NaN gradients of cost wrt actions on cart pole balance (full standalone example with specific state and controls)

Hey,

I am currently evaluating mujoco playground for model-predictive control and wanted to rely on automatic differentiation. During one optimisation, I get NaN gradients on the cart pole. As far as I can tell, this does not happen during some special states like at collisions or bifurcation, but at a fairly ordinary place in state space. My expectation would be that mujoco playground/mjx can handle these gracefully.

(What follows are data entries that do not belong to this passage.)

(** A parsed file that grows. *)
Lemma read_on fv cf added consumed e :
  file_ok fv cf -> cf_offset cf <= len (contents fv (cf_f cf)) ->
  ReadEntriesFrom (mkReader (drop (Z.to_nat (cf_offset cf)) (contents fv (cf_f cf))) EOF) =
    Ok (added, consumed, e) ->
  file_ok fv (mkCacheFile (cf_f cf) (cf_offset cf + consumed) (cf_entries cf ++ added)
                (cf_bytes cf + memory added)) /\
  exists c e', ReadEntriesFrom (mkReader (contents fv (cf_f cf)) EOF) =
    Ok (cf_entries cf ++ added, c, e').
Proof.
  intros [(p & Hp & Hl & Hpre) Hby] Hle Hr. specialize (Hpre Hle) as [rest Hrest].
  rewrite Hrest, <- Hl, to_nat_len, drop_app_length in Hr.
  pose proof (replay_parses _ _ _ _ _ Hr) as [Hc Hq]. split.
  - split; cbn [cf_f cf_offset cf_entries cf_bytes].
    + exists (p ++ take (Z.to_nat consumed) rest). split; [by apply parses_app |].
      split; [rewrite len_app, len_take by lia; lia |]. intros _. rewrite Hrest. apply prefix_app, prefix_take.
    + by rewrite memory_app, Hby.
  - exists (len p + consumed), e. rewrite Hrest. by apply Hp.
Qed.

Lemma same_file fv cf path :
  sameFileAs fv cf path = true ->
  fv_names fv !! path = Some (cf_f cf) /\ cf_offset cf <= len (contents fv (cf_f cf)).
Proof.
  unfold sameFileAs. destruct (fv_names fv !! path) as [ino |]; [| done].
  destruct (Z.ltb_spec (len (contents fv (cf_f cf))) (cf_offset cf)); [done |].
  intros ->%bool_decide_eq_true. by split.
Qed.

Lemma cache_file_ok fv c path c' o :
  cache_ok fv c -> cache_file fv c path = (c', o) ->
  cache_ok fv c' /\
  match o with
  | None => fv_names fv !! path = None
  | Some cf => files c' !! path = Some cf /\ fv_names fv !! path = Some (cf_f cf) /\
      cf_offset cf <= len (contents fv (cf_f cf))
  end.
Proof.
  intros Hok. unfold cache_file.
  set (found := match files c !! path with Some cf => _ | None => _ end).
  assert (cache_ok fv found.1 /\ match found.2 with
    | Some cf => files found.1 !! path = Some cf /\ sameFileAs fv cf path = true
    | None => files found.1 !! path = None end) as [Hok1 Hfound].
  { subst found. destruct (files c !! path) as [cf |] eqn:E; [| by split].
    destruct (sameFileAs fv cf path) eqn:Es; cbn [fst snd]; [by split |].
    split; [by apply removeLocked_ok |]. rewrite removeLocked_files. apply lookup_delete_eq. }
  clearbody found. destruct found as [c1 [cf |]]; cbn [fst snd] in *.
  - intros [= <- <-]. destruct Hfound as [H1 H2]. apply same_file in H2 as [H2 H3]. done.
  - destruct (fv_names fv !! path) as [ino |] eqn:En; [| by intros [= <- <-]].
    intros [= <- <-]. set (cf := mkCacheFile ino 0 [] 0).
    assert (cache_ok fv (mkWalCache (<[path := cf]> (files c1)) (used c1))) as Hok2.
    { destruct Hok1 as [Hf Hu Hb Hn]. split; cbn [files used].
      - intros q cf'. destruct (decide (q = path)) as [-> | Hne].
        + rewrite lookup_insert_eq. intros [= <-]. split; [| done]. exists [].
          split; [apply parses_nil |]. split; [done |]. intros _. apply prefix_nil.
        + rewrite lookup_insert_ne by done. apply Hf.
      - rewrite Hu. unfold retained. cbn [files].
        fold (sum_bytes (files c1)) (sum_bytes (<[path := cf]> (files c1))). by rewrite sum_insert.
      - done.
      - intros q cf'. destruct (decide (q = path)) as [-> | Hne].
        + rewrite lookup_insert_eq. intros [= <-]. apply Z.le_max_l.
        + rewrite lookup_insert_ne by done. apply Hn. }
    split; [| split; [| split]].
    + apply fold_remove_ok; [| done]. intros c0 q. case_bool_decide; [by left |].
      destruct (fv_names fv !! q); [by left | by right].
    + rewrite evict_keeps. apply lookup_insert_eq.
    + done.
    + cbn. len_pose. lia.
Qed.
(* ===== verification/Counts.v ===== *)
(** * Counts and histograms (engine/store.go)

    [CountByLevel], [CountByServiceDetailed] and [HistogramFiltered] over a snapshot of
    the store: per segment the metadata's totals where they are exact, a scan of the
    columns otherwise, and the unsealed logs row by row.  Main results: the counts are
    those of the entries in scope whichever way each segment was counted, and a
    histogram has a bounded number of buckets. *)

From stdpp Require Import base list gmap strings numbers sorting.
From Stdlib Require Import ZArith Lia.
From S2P Require Import Prelude Zstd Schema Wal Chunk Cache Rows Index Times Ids Seal Segments Query Filter Search Paging.

(** [SearchParams{Start: &start, End: &end, Service: ..., Level: ..., Env: ...}] *)
Definition scope_params (start stop : Z) (service level env : bytes) : SearchParams :=
  mkParams [] service level env [] [] [] [] [] [] [] [] [] [] [] [] 0 false 0 false false ∅ ∅
    (Some start) (Some stop) 0 0 0 false false.

Definition skewMarginSeconds : Z := 3600.

Definition segmentFullyInRange (hour start stop : Z) : bool :=
  let segStart := hour * 3600 - skewMarginSeconds in
  let segEnd := (hour + 1) * 3600 + skewMarginSeconds in
  (Unix start <=? segStart) && (segEnd <=? Unix stop).

(** [row < len(values)], then [values[row]]. *)
Definition value_at {A} (values : list A) (row : Z) : option A :=
  if row <? len values then values !! Z.to_nat row else None.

Below is a standalone example that I am running on a Mac M3 (not a GPU!) and which NaNs immediately. All it does is taking the gradient of the cart pole cost wrt for a fixed initial state wrt to a control trajectory. No MLP-Policy involved, no training, just feeding a control sequence in a diff'ing wrt it.

I did some digging, which means I replaced scans with explicit for loops, but I stopped going further down than tracing it to `env.step`. Sadly, Jax does not give us good information on NaNs if it is happening within a scan/fori_loop. `JAX_ENABLE_X64=True` fixes this, but that is not really satisfying.

How can I debug this effectively? I would like to know where the NaNs originate from, but that is hard. Maybe there are some knobs to tune which make it go away -- like solver dts or similar.

The script is below, it can be run as an executable as soon as it has been marked as executable, e.g. `chmod +x`. It will also save the rollout as a gif.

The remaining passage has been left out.